The second example was recent. We spotted the same guy, and she suggested that we both talk to his group. I went over to wing-woman, and chatted only with his friends. Most of his friends left and then we were four: me, my Friend, Guy, and Slob (his drunk friend). We were all chatting amicably— it was clear Friend was into Guy. I knew and respected that, and stayed to handle Slob (who mostly loudly drunk-talk-spat in my ear). Yes, sometimes the four of us talked, which included Guy asking me some questions. Friend went to the bathroom, then Slob left, and then there were two.
Friend’s bathroom break was taking a while (I thought there was a line) and I suspected Guy would leave if I left him alone. Thinking that Friend would be bummed about that, I stayed and chatted for what I thought would be a few minutes. She never came back and then I saw that she had earlier texted me “omg this [Guy] sucks.” He and I chatted a bit more — fair, since she left and was not interested, no? — and he was charming. I didn’t see whatever she thought made him suck. We exchanged numbers, he left.

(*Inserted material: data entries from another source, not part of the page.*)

(** * ChatLawAI backend: consultation state machine, classifier, extractor
      and question generator of [backend/app.py], embedded and verified.

    Modelling conventions.
    - A Python [str] is a [string]: a sequence of 8-bit characters.  The
      model covers ASCII text; the only non-ASCII characters of the source
      (the rupee sign of the money pattern and the rules of the report
      bodies) are carried as their UTF-8 bytes.  [lower], [upper], [strip]
      and the character classes of the patterns act on ASCII as Python does.
    - [KnowledgeGraph.entities] is a [defaultdict(list)] whose iteration
      order is observed (the subtype detector joins all its values), so it
      is an insertion-ordered association list.  [context] and the session
      store are only read and written by key: they are [gmap]s.
    - Mutation is explicit state passing.  A session [dict] that the source
      mutates in place is the value stored under its identifier.
    - The wall clock read by the report builders and the identifier drawn by
      [uuid.uuid4] are inputs of the functions that use them.
    - A Python [float] is an IEEE 754 binary64 number: the primitive
      [float] of Rocq, with its division and comparison.
    - Logging and the lock have no effect on the values computed and are
      left out. *)

From Stdlib Require Import String Ascii List ZArith QArith Qminmax Qabs Bool Lia.
From Stdlib Require Import PrimFloat FloatOps Uint63.
From stdpp Require Import base option list gmap strings.

Local Open Scope string_scope.
Local Open Scope list_scope.

(** ** Python string primitives *)

Module Py.

Definition in_range (lo hi : N) (c : ascii) : bool :=
  (lo <=? N_of_ascii c)%N && (N_of_ascii c <=? hi)%N.

Definition is_upper (c : ascii) : bool := in_range 65 90 c.
Definition is_lower (c : ascii) : bool := in_range 97 122 c.
Definition is_digit (c : ascii) : bool := in_range 48 57 c.

(** [\w] on ASCII: letters, digits and the underscore. *)
Definition is_word (c : ascii) : bool :=
  is_upper c || is_lower c || is_digit c || (N_of_ascii c =? 95)%N.

(** [str.isspace] and [\s] on ASCII: TAB..CR, FS..US and the space. *)
Definition is_space (c : ascii) : bool :=
  in_range 9 13 c || in_range 28 32 c.

Definition lower_char (c : ascii) : ascii :=
  if is_upper c then ascii_of_N (N_of_ascii c + 32) else c.

Definition upper_char (c : ascii) : ascii :=
  if is_lower c then ascii_of_N (N_of_ascii c - 32) else c.

Fixpoint map_string (f : ascii -> ascii) (s : string) : string :=
  match s with
  | EmptyString => EmptyString
  | String c s' => String (f c) (map_string f s')
  end.

(** [s.lower()] and [s.upper()]. *)
Definition lower (s : string) : string := map_string lower_char s.
Definition upper (s : string) : string := map_string upper_char s.

Fixpoint lstrip (s : string) : string :=
  match s with
  | EmptyString => EmptyString
  | String c s' => if is_space c then lstrip s' else s
  end.

(** Drops trailing white space: a character is kept when something
    that is kept follows it, or when it is not white space itself. *)
Fixpoint rstrip (s : string) : string :=
  match s with
  | EmptyString => EmptyString
  | String c s' =>
      match rstrip s' with
      | EmptyString => if is_space c then EmptyString else String c EmptyString
      | r => String c r
      end
  end.

(** [s.strip()]. *)
Definition strip (s : string) : string := rstrip (lstrip s).

(** Truth value of a [str]: non-empty. *)
Definition truthy (s : string) : bool :=
  match s with EmptyString => false | String _ _ => true end.

(** [needle in hay] on strings. *)
Fixpoint contains (needle hay : string) : bool :=
  if String.prefix needle hay then true
  else match hay with
       | EmptyString => false
       | String _ hay' => contains needle hay'
       end.

(** [x in l] on a list of strings. *)
Definition mem (x : string) (l : list string) : bool :=
  existsb (String.eqb x) l.

(** [sep.join(l)]. *)
Definition join (sep : string) (l : list string) : string := String.concat sep l.

(** [list(dict.fromkeys(l))]: keys are inserted in order, and a key
    that is already there keeps its place. *)
Definition fromkeys (l : list string) : list string :=
  fold_left (fun acc x => if mem x acc then acc else acc ++ [x]) l [].

(** [sum(1 for kw in keywords if kw in q)]. *)
Definition count_in (keywords : list string) (q : string) : Z :=
  fold_left (fun n kw => if contains kw q then n + 1 else n)%Z keywords 0%Z.

End Py.

(** ** Insertion-ordered dictionaries with [str] keys *)

Module Dict.

Section Ordered.
Context {V : Type}.

Fixpoint get (d : list (string * V)) (k : string) : option V :=
  match d with
  | [] => None
  | (k', v) :: d' => if String.eqb k k' then Some v else get d' k
  end.

(** [d[k] = v]: overwrite in place, or append a new key. *)
Fixpoint set (d : list (string * V)) (k : string) (v : V) : list (string * V) :=
  match d with
  | [] => [(k, v)]
  | (k', v') :: d' =>
      if String.eqb k k' then (k', v) :: d' else (k', v') :: set d' k v
  end.

(** [d.get(k, dflt)]. *)
Definition get_or (d : list (string * V)) (k : string) (dflt : V) : V :=
  match get d k with Some v => v | None => dflt end.

Definition keys (d : list (string * V)) : list string := map fst d.
Definition values (d : list (string * V)) : list V := map snd d.

End Ordered.

(** [d[k]] on a [defaultdict(list)]: a missing key is created with the
    empty list before it is read. *)
Definition touch (d : list (string * list string)) (k : string)
  : list (string * list string) :=
  match get d k with Some _ => d | None => d ++ [(k, [])] end.

End Dict.

(** ** Knowledge graph *)

Record KnowledgeGraph := mkKG {
  entities : list (string * list string);
  relations : list string;
  context : gmap string string
}.

(** [KnowledgeGraph()] *)
Definition KnowledgeGraph_init : KnowledgeGraph :=
  {| entities := []; relations := []; context := ∅ |}.

(** [KnowledgeGraph.add_entity].  The guard reads
    [self.entities[entity_type]], which creates the key; the value
    tested for membership is [value], the value appended is
    [value.strip()]. *)
Definition add_entity (kg : KnowledgeGraph) (entity_type value : string)
  : KnowledgeGraph :=
  if Py.truthy value && Py.truthy (Py.strip value) then
    let ents := Dict.touch (entities kg) entity_type in
    let cur := Dict.get_or ents entity_type [] in
    if negb (Py.mem value cur) then
      {| entities := Dict.set ents entity_type (cur ++ [Py.strip value]);
         relations := relations kg;
         context := context kg |}
    else
      {| entities := ents; relations := relations kg; context := context kg |}
  else kg.

(** [KnowledgeGraph.set_context] *)
Definition set_context (kg : KnowledgeGraph) (key value : string)
  : KnowledgeGraph :=
  {| entities := entities kg;
     relations := relations kg;
     context := <[key := value]> (context kg) |}.

(** [kg.context.get(key, dflt)] *)
Definition context_get (kg : KnowledgeGraph) (key dflt : string) : string :=
  default dflt (context kg !! key).

(** The list [parts] that [get_summary] builds: one part per entity type
    that has values, with its first three values, then the first 200
    characters of the situation when there is one. *)
Definition summary_parts (kg : KnowledgeGraph) : list string :=
  map (fun '(entity_type, values) =>
         Py.upper entity_type +:+ ": " +:+ Py.join ", " (take 3 values))
      (List.filter (fun '(_, values) => match values with [] => false | _ :: _ => true end)
                   (entities kg))
  ++ match context kg !! "situation" with
     | Some situation =>
         if Py.truthy situation
         then ["SITUATION: " +:+ substring 0 200 situation]
         else []
     | None => []
     end.

(** [KnowledgeGraph.get_summary] *)
Definition get_summary (kg : KnowledgeGraph) : string :=
  match summary_parts kg with
  | [] => "Knowledge graph empty"
  | parts => Py.join " | " parts
  end.

(** ** Smart classifier agent *)

Module Py_max.

(** [max(l)] on a sequence of integers.  Python raises [ValueError] on
    an empty sequence; the model returns 0 there and every use passes the
    values of a constant, non-empty table. *)
Definition max_int (l : list Z) : Z :=
  match l with
  | [] => 0%Z
  | x :: l' => fold_left Z.max l' x
  end.

(** One comparison of [max(l, key=key)]: the best so far is replaced
    only by an element whose key is strictly greater. *)
Definition pick (key : string -> Z) (best y : string) : string :=
  if (key best <? key y)%Z then y else best.

(** [max(l, key=key)]: the first element whose key is maximal.  The
    empty sequence ([ValueError] in Python) gives [dflt]. *)
Definition max_key (key : string -> Z) (l : list string) (dflt : string) : string :=
  match l with
  | [] => dflt
  | x :: l' => fold_left (pick key) l' x
  end.

End Py_max.

Definition case_keywords : list (string * list string) :=
  [ ("criminal", ["theft";"stolen";"robbery";"assault";"murder";"rape";"dacoity";"fir";"police";"crime";"burglar";"pickpocket";"extortion";"blackmail"]);
    ("family", ["divorce";"marriage";"custody";"alimony";"maintenance";"dowry";"wife";"husband";"domestic";"separation";"child";"guardian"]);
    ("property", ["land";"boundary";"inheritance";"encroachment";"tenant";"landlord";"eviction";"deed";"title";"plot";"mutation"]);
    ("contract", ["agreement";"breach";"contract";"payment";"outstanding";"invoice";"debt";"loan";"delivery";"default"]) ].

(** The [scores] dictionary built by the loop of [initial_classify]. *)
Definition classify_scores (query : string) : list (string * Z) :=
  let q := Py.lower query in
  map (fun '(case_type, keywords) => (case_type, Py.count_in keywords q))
      case_keywords.

Module Py_float.

(** [float(n)], the conversion that [n / 5.0] applies to an [int].  It is
    exact below [2^53]; the model is that of Python for [0 <= n < 2^63],
    and the counts of the classifier are at most 14. *)
Definition of_int (n : Z) : float := PrimFloat.of_uint63 (Uint63.of_Z n).

(** [min(a, b)]: the first argument, unless the second is less. *)
Definition min (a b : float) : float := if PrimFloat.ltb b a then b else a.

End Py_float.

(** [SmartClassifierAgent.initial_classify]. *)
Definition initial_classify (query : string) : string * float :=
  let scores := classify_scores query in
  if (Py_max.max_int (Dict.values scores) =? 0)%Z then ("general", 0.5%float)
  else
    let best_type :=
      Py_max.max_key (fun k => Dict.get_or scores k 0%Z) (Dict.keys scores) "general" in
    let confidence :=
      Py_float.min (Py_float.of_int (Dict.get_or scores best_type 0%Z) / 5)%float 1%float in
    (best_type, confidence).

(** ** Regular expressions of the extractor

    A backtracking matcher for the fragment of [re] the source uses:
    character classes, [\b], concatenation, ordered alternation, greedy
    bounded repetition and greedy [*] on a class.  [run r prev s k]
    matches [r] at the head of [s], [prev] being the character before
    it, and hands what is left to [k]; a failing [k] makes the matcher
    try its next choice, as the engine of Python does. *)

Module Re.

Inductive re : Type :=
| Eps
| Cls (p : ascii -> bool)
| Bnd
| Cat (a b : re)
| Alt (a b : re)
| Rep (a : re) (lo extra : nat)
| Many (p : ascii -> bool).

Definition word_before (prev : option ascii) : bool :=
  match prev with Some c => Py.is_word c | None => false end.

Definition word_after (s : string) : bool :=
  match s with String c _ => Py.is_word c | EmptyString => false end.

Fixpoint run (r : re) (prev : option ascii) (s : string)
    (k : option ascii -> string -> option string) {struct r} : option string :=
  match r with
  | Eps => k prev s
  | Cls p =>
      match s with
      | String c s' => if p c then k (Some c) s' else None
      | EmptyString => None
      end
  | Bnd => if xorb (word_before prev) (word_after s) then k prev s else None
  | Cat a b => run a prev s (fun prev' s' => run b prev' s' k)
  | Alt a b =>
      match run a prev s k with
      | Some rest => Some rest
      | None => run b prev s k
      end
  | Rep a lo extra =>
      let more :=
        fix more (n : nat) (prev : option ascii) (s : string) : option string :=
          match n with
          | O => k prev s
          | S n' =>
              match run a prev s (more n') with
              | Some rest => Some rest
              | None => k prev s
              end
          end in
      let need :=
        fix need (n : nat) (prev : option ascii) (s : string) : option string :=
          match n with
          | O => more extra prev s
          | S n' => run a prev s (need n')
          end in
      need lo prev s
  | Many p =>
      let many :=
        fix many (prev : option ascii) (s : string) : option string :=
          match s with
          | String c s' =>
              if p c then
                match many (Some c) s' with
                | Some rest => Some rest
                | None => k prev s
                end
              else k prev s
          | EmptyString => k prev s
          end in
      many prev s
  end.

(** Length of the match of [r] at the head of [s], if there is one. *)
Definition match_here (r : re) (prev : option ascii) (s : string) : option nat :=
  match run r prev s (fun _ rest => Some rest) with
  | Some rest => Some (String.length s - String.length rest)%nat
  | None => None
  end.

(** Left-to-right scan for non-overlapping matches; [skip] counts the
    characters of the last match that are still to be passed. *)
Fixpoint scan (r : re) (prev : option ascii) (s : string) (skip : nat)
  : list string :=
  match s with
  | EmptyString =>
      match skip, match_here r prev EmptyString with
      | O, Some _ => [EmptyString]
      | _, _ => []
      end
  | String c s' =>
      match skip with
      | S n => scan r (Some c) s' n
      | O =>
          match match_here r prev s with
          | Some (S n) => substring 0 (S n) s :: scan r (Some c) s' n
          | Some O => EmptyString :: scan r (Some c) s' 0
          | None => scan r (Some c) s' 0
          end
      end
  end.
(** * tmpemail: mail intake (email-service) and fan-out hub (api/websocket)

    A shallow embedding of the Go sources of the disposable-mail system:
    - [email-service/storage/storage.go]  (filesystem store, filename sanitising),
    - [email-service/client/api_client.go] (validation and store clients),
    - [email-service/main.go]              (SMTP session: RCPT, DATA, auth checks),
    - [api/handlers/internal_handler.go]   (the store endpoint, which publishes),
    - [api/websocket/hub.go]               (the hub event loop).

    Go strings are byte sequences and are modelled by [string] (one [ascii]
    per byte); [int], [int64] and [rune] values are modelled by [Z];
    effects (filesystem, network, DNS, clock, randomness) are threaded
    through an abstract world and recorded in a trace of events. *)

From Stdlib Require Import ZArith Ascii String List Bool Lia.
From stdpp Require Import base option list gmap strings.

#[local] Set Warnings "-clear-no-such-hyp".

Local Open Scope string_scope.
Local Open Scope list_scope.
Local Open Scope Z_scope.

(** ** Part I. The model *)

(** *** Go strings as bytes, and [range] over a string *)

Module GoString.

(** The numeric value of one byte of a Go string. *)
Definition byte_val (a : ascii) : Z := Z.of_N (N_of_ascii a).

Definition byte_of (b : Z) : ascii := ascii_of_N (Z.to_N b).

Fixpoint bytes (s : string) : list Z :=
  match s with
  | EmptyString => []
  | String a t => byte_val a :: bytes t
  end.

(** [len(s)] as a Go [int]. *)
Definition len (s : string) : Z := Z.of_nat (String.length s).

(** [unicode/utf8]: the replacement rune and the continuation-byte range. *)
Definition RuneError : Z := 0xFFFD.
Definition locb : Z := 0x80.
Definition hicb : Z := 0xBF.
Definition maskx : Z := 0x3F.
Definition mask2 : Z := 0x1F.
Definition mask3 : Z := 0x0F.
Definition mask4 : Z := 0x07.

(** The information [utf8.first] holds for a lead byte: ASCII, invalid, or
    the size of the sequence with the accepted range of its second byte. *)
Inductive lead : Type :=
| LeadAscii
| LeadInvalid
| LeadMulti (sz : nat) (lo hi : Z).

When I found her, I learned that post-bathroom, she had just gone across the bar with other friends to glare at me talking to Guy. Talking with her, she saw me get a text from a random number and (correctly) presumed it was him, and went ballistic that I had “competed” for him. She went on again (déjà vu) about how I am always stealing her guys (even while agreeing that she didn’t want him anyway!). I explained myself and asked why it mattered if she wasn’t into him anyway, but there was no calming her.
I swear these are the only two examples, and you can judge them on whether they are valid. She claims I am the only friend who always competes with her this way. She’s had plenty of other dates, flirtations, boyfriends, and I go for guys totally separate from her friend group. Firsthand-observing friends tell me I haven’t done anything wrong. She persists feeling this way even when she is sober. When I tell calmly her I don’t understand, or don’t understand her aggressive reactions, she says she has more maturity than to fight over guys, and that I am causing all this. Really, isn’t the opposite true?
Recently, she’s also said, “I’ve been happy to invite you out with my friends until now,” as if some of them are not also my friends. The implication is that since I “always” do this, she could just cut me out — a threat I resent. I could just tell her, “Fine, I’ll never talk to this guy again,” but why should I have to? Where is the line? Am I not allowed to talk to any guy she’s ever once had an inkling to find attractive, whether or not she’s currently available or is even interested?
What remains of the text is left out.